Agents & Subagents.

Agents that delegate, not just chat

Design multi-agent hierarchies, keep context focused, and evaluate every level with built-in evals.

macOS · Windows · Linux

From idea to agent in 4 steps

01
Define tasks

Create a task for each role in your system—orchestrator, researcher, analyst—with a prompt and schema.

02
Add tools

Connect MCP tools, Kiln search tools, or other Kiln tasks as callable tools from the project Tools screen.

03
Compose agents

Pick tools and subagents per run, then save the config for repeat use.

04
Run & trace

Execute the agent, inspect every tool call and subagent invocation, then iterate on prompts and tool selection.

Agents in Kiln

Subagents: Levels of Autonomy

An agent is a Kiln task that loops autonomously — reasoning, calling tools, deciding when it's done. A subagent is any Kiln task turned into a tool. The parent delegates a focused job, the subagent runs in its own context. The same subagent can be reused across many parent workflows.

Focused Context Windows

Long-running agents accumulate context fast — web pages, API responses, intermediate reasoning.

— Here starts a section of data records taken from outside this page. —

(** The Pre-Prepare that is executed is the slot's. *)
Lemma pre_prepare_of_ordered r seq s :
  inv r -> History r !! seq = Some s -> ordered s = true ->
  pre_prepare_of s = complete_pre_prepare s /\ c_seq_num (complete_pre_prepare s) = seq /\ 0 < seq < two32.
Proof.
  intros Hi Es Ho. destruct (i_keys Hi seq s Es) as [Hk Hok]. destruct (so_ordered Hok Ho) as [Hc _].
  split; [|split; [|exact Hk]].
  - unfold pre_prepare_of. destruct (prepare_certificate_ready s) eqn:Hp; [|reflexivity].
    destruct (so_prepared Hok Hp) as (_ & E & _). exact E.
  - eapply collected_seq; eassumption.
Qed.

Lemma keeps_pending r seq s :
  History r !! seq = Some s -> ordered s = true ->
  keeps False r (set_Pending ({[seq]} ∪ Pending_Execution r) r).
Proof.
  intros Es Ho. split; auto; try (split; auto using Z.le_refl); try apply Z.le_refl.
  - apply no_actions. reflexivity.
  - intros Hp n Hn. cbn in Hn. apply elem_of_union in Hn as [Hn|Hn]; [|exact (Hp n Hn)].
    apply elem_of_singleton in Hn as ->. exists s. split; assumption.
  - intros q t Et. left. exists t. split; [exact Et|]. repeat split.
Qed.

Lemma wp_Mark_Pending r r0 seq s :
  keeps False r0 r -> History r !! seq = Some s -> ordered s = true ->
  wp F (UTIL_Mark_ORD_Slot_As_Pending seq ;;; ret false) (fun b r' => b = false /\ keeps False r0 r') r.
Proof.
  intros K Es Ho. apply wp_bind, wp_modify, wp_ret. split; [reflexivity|].
  etransitivity; [exact K|]. eapply keeps_pending; eassumption.
Qed.

(** A slot is ready once its predecessor is executed. *)
Definition follows_executed r (seq : Z) : Prop :=
  seq = 1 \/ exists prev, History r !! (seq - 1) = Some prev /\ executed prev = true.

Lemma wp_Ready_To_Execute r seq s :
  inv r -> History r !! seq = Some s -> ordered s = true ->
  wp F (ORDER_Ready_To_Execute seq)
    (fun b r' => keeps False r r' /\ (b = true -> follows_executed r seq /\ aside r r')) r.
Proof.
  intros Hi Es Ho. destruct (pre_prepare_of_ordered r seq s Hi Es Ho) as (Epp & Eseq & Hk).
  assert (Hmark : forall r1 s1, keeps False r r1 -> History r1 !! seq = Some s1 -> ordered s1 = true ->
    wp F (UTIL_Mark_ORD_Slot_As_Pending seq ;;; ret false)
       (fun b r' => keeps False r r' /\ (b = true -> follows_executed r seq /\ aside r r')) r1).
  { intros r1 s1 K1 Es1 Ho1. eapply wp_conseq; [apply (wp_Mark_Pending r1 r seq s1); assumption|].
    intros b t [-> K]. split; [exact K|discriminate]. }
  unfold ORDER_Ready_To_Execute. apply wp_bind, (wp_the_slot F _ _ s); [exact Es|].
  rewrite Epp, Eseq. cbv zeta. apply wp_bind, wp_If_Exists. rewrite (wrap32_small (seq - 1)) by lia.
  match goal with |- context [if ?c then UTIL_Mark_ORD_Slot_As_Pending _ ;;; _ else _] => destruct c eqn:Eb end;
    [apply (Hmark r s); [reflexivity|exact Es|exact Ho]|].
  assert (Hf : follows_executed r seq).
  { destruct (History r !! (seq - 1)) as [prev|] eqn:Ep; [right|left].
    - exists prev. split; [exact Ep|]. apply negb_false_iff, Eb.
    - apply negb_false_iff, Z.eqb_eq in Eb. exact Eb. }
  destruct (0 <? _); [apply (Hmark r s); [reflexivity|exact Es|exact Ho]|].
  apply wp_bind. eapply wp_conseq; [apply (within_pops F HF aside)|]. cbv beta. intros l r1 K1.
  apply wp_bind. eapply wp_conseq; [apply (within_note_all_missing F HF)|]. cbv beta.
  intros _ r2 K2. assert (Ka : aside r r2) by (etransitivity; eassumption).
  pose proof (aside_keeps _ _ Ka) as K.
  destruct (keeps_slot _ _ _ _ K Es) as (s2 & Es2 & Hb).
  apply wp_bind, (wp_the_slot F _ _ s2); [exact Es2|].
  destruct (0 <? _); [apply (Hmark r2 s2); [exact K|exact Es2|]|apply wp_ret; auto].
  destruct Hb as (?&?&?&?&?&?&?&?&?&?&E1&?). congruence.
Qed.

(** Between two requests of the slot: [todo] is still to be executed. *)
Record executing (seq : Z) (from elig : list po_seq_pair) (todo : list po_id) (r0 r : state) : Prop := {
  x_inv : inv r;
  x_follows : follows r0 r;
  x_ARU : ARU r = seq;
  x_slot : exists s, History r !! seq = Some s /\ executed s = true /\ ordered s = true /\
    starts_from seq s = from /\ made_eligible s = elig /\
    po_slot_list s ++ todo = requests_of from elig }.

Lemma executing_keeps seq from elig todo r0 r r' :
  executing seq from elig todo r0 r -> keeps False r r' -> executing seq from elig todo r0 r'.
Proof.
  intros [Hi Hf HA (s & Es & He & Ho & Hs & Hm & Hl)] K. split.
  - eapply inv_keeps; eassumption.
  - eapply follows_trans; [exact Hf|eapply keeps_follows; exact K].
  - destruct (k_still _ _ _ K) as [[]|E]. congruence.
  - destruct (keeps_slot _ _ _ _ K Es) as (s' & Es' & Hb). exists s'. split; [exact Es'|].
    unfold starts_from in *.
    destruct Hb as (_&_&_&_&_&_&E7&_&_&_&E11&_&_&E14&_&E16&E17).
    rewrite E7, E11, E14, E16, E17. auto.
Qed.

Lemma executing_steady seq from elig todo r0 r r' :
  executing seq from elig todo r0 r -> inv r' -> follows r r' -> steady r r' ->
  executing seq from elig todo r0 r'.
Proof.
  intros [Hi Hf HA (s & Es & He & Ho & Hs & Hm & Hl)] Hi' Hf' [EA Hst]. split.
  - exact Hi'.
  - eapply follows_trans; eassumption.
  - congruence.
  - destruct (i_keys Hi _ _ Es) as [_ Hok].
    destruct (Hst seq s Es (so_populated Hok Ho)) as (s' & Es' & Hb). exists s'. split; [exact Es'|].
    unfold starts_from in *.
    destruct Hb as (_&_&_&_&_&_&E7&_&_&_&E11&_&_&E14&_&E16&E17).
    rewrite E7, E11, E14, E16, E17. auto.
Qed.

(** A request is appended to the slot's list. *)
Lemma executing_add seq from elig id todo r0 r s :
  executing seq from elig (id :: todo) r0 r -> History r !! seq = Some s ->
  executing seq from elig todo r0 (set_slot seq (add_po_slot id s) r).
Proof.
  intros [Hi Hf HA (s' & Es & He & Ho & Hs & Hm & Hl)] Es'.
  assert (s' = s) as -> by congruence. clear Es'.
  assert (Hpre : po_slot_list (add_po_slot id s) ++ todo = requests_of from elig)
    by (cbn; rewrite <- app_assoc; exact Hl).
  split.
  - apply (inv_set_slot VAR EvPP EvP EvC r seq s); [exact Hi|exact Es| |apply stays_same; auto].
    intros Hok. pose proof (so_populated Hok Ho) as Hp.
    destruct Hok. split; auto. right. split; [exact He|]. split; [exact Ho|]. split; [exact Hp|].
    exists todo. change (starts_from seq (add_po_slot id s)) with (starts_from seq s).
    change (made_eligible (add_po_slot id s)) with (made_eligible s). rewrite Hs, Hm. symmetry. exact Hpre.
  - eapply follows_trans; [exact Hf|apply follows_silent; [split|]; reflexivity].
  - exact HA.
  - exists (add_po_slot id s). split; [apply lookup_set_slot|]. auto.
Qed.

(** ** The requests of a slot *)
Section Requests.
Context (seq : Z) (from elig : list po_seq_pair) (r0 : state).

Abbreviation at_request todo := (executing seq from elig todo r0).

Lemma wp_step {A B} todo (m : comp state A) (k : A -> comp state B) Q r :
  at_request todo r -> untouched m -> (forall a r', at_request todo r' -> wp F (k a) Q r') ->
  wp F (bind m k) Q r.
Proof.
  intros Hx Hm Hk. apply wp_bind. eapply wp_conseq; [apply Hm|]. cbv beta. intros a r' K%aside_keeps.
  apply Hk. eapply executing_keeps; eassumption.
Qed.

Lemma wp_last_step {A} todo (m : comp state A) r :
  at_request todo r -> untouched m -> wp F m (fun _ => at_request todo) r.
Proof.
  intros Hx Hm. eapply wp_conseq; [apply Hm|]. cbv beta. intros a r' K%aside_keeps.
  eapply executing_keeps; eassumption.
Qed.

Lemma aside_incarnations r l l' :
  length l = length (installed_incarnations r) ->
  aside r (set_installed l r) /\ aside r (set_preinstalled l' r).
Proof.
  intros Hl. split; apply aside_quiet; auto. intros (A1 & A2). split; [|exact A2]. cbn. rewrite Hl. exact A1.
Qed.

Lemma wp_install_incarnation todo i ps r :
  at_request todo r -> wp F (install_incarnation VAR i ps) (fun _ => at_request todo) r.
Proof.
  intros Hx. unfold install_incarnation.
  apply (wp_step todo); [exact Hx|walk|]. intros e r1 H1.
  apply (wp_step todo); [exact H1|walk|]. intros st r2 H2.
  apply (wp_step todo); [exact H2|walk|]. intros _ r3 H3.
  apply wp_bind, wp_get. apply (wp_step todo); [exact H3|walk|]. intros pre r4 H4.
  apply (wp_step todo); [exact H4| |].
  { walk. apply within_modify. intros t. apply (aside_incarnations t _ _ eq_refl). }
  intros _ r5 H5. apply wp_bind, wp_get, wp_bind, wp_or_oob; [apply HF; discriminate|].
  intros l El. apply wp_bind, wp_modify.
  assert (H6 : at_request todo (set_installed l r5)).
  { eapply executing_keeps; [exact H5|]. apply aside_keeps, (aside_incarnations r5 l []). eapply aset_length, El. }
  apply wp_bind, wp_get. apply (wp_step todo); [exact H6|walk|]. intros pre' r7 H7.
  apply (wp_step todo); [exact H7|walk|]. intros ins r8 H8.
  destruct (_ && _); [|apply wp_ret; exact H8].
  eapply wp_conseq; [apply (Resume_steady VAR EvPP EvP EvC r8), H8|].
  cbv beta. intros _ r9 (Hi9 & Hf9 & Hs9). eapply executing_steady; eassumption.
Qed.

Quality degrades, costs spike. Kiln subagents fix this structurally: each runs in its own context window.

Evaluate Each Level

Every agent and subagent can be evaluated independently. Tool-use evals check tool calls and parameters. Evals measure output quality. Run configurations lock model, prompt, and tools per subagent — swap one variable, measure the impact across the whole system.

Everything you need for production agents

Kiln Tasks as Tools

Turn any task into a callable subagent for multi-actor orchestration.

MCP tool support

Connect local or remote MCP servers—APIs, databases, web search.

Autonomous looping

Agents loop through reasoning and tool calls until the job is done.

Run configurations

Lock model, prompt, and tools per subagent for reproducible runs.

ReAct pattern

Interleave reasoning and tool calls.

Full trace visibility

Inspect every tool call, subagent invocation, and message in one view.

Tool-use evals

Evaluate whether agents call the right tools with the right parameters.

Open source & local-first

MIT-licensed Python library, source-available app. Your project files stay on your machine.

Multi-agent systems before and after Kiln

Without Kiln
  • Wire together LangChain or custom glue code to orchestrate multiple agents—then maintain it.
  • Watch context windows bloat with irrelevant tool output until quality degrades and costs spike.
  • Evaluate the final answer and hope the intermediate steps are working correctly.
With Kiln
  • Compose orchestrators and specialists by turning any Kiln task into a callable subagent.
  • Subagent isolation manages context automatically—irrelevant data is dropped when a subtask ends.
  • Evaluate every level of the hierarchy independently with tool-use evals and spec-based scoring.

Frequently asked

What is the difference between an agent and a subagent in Kiln?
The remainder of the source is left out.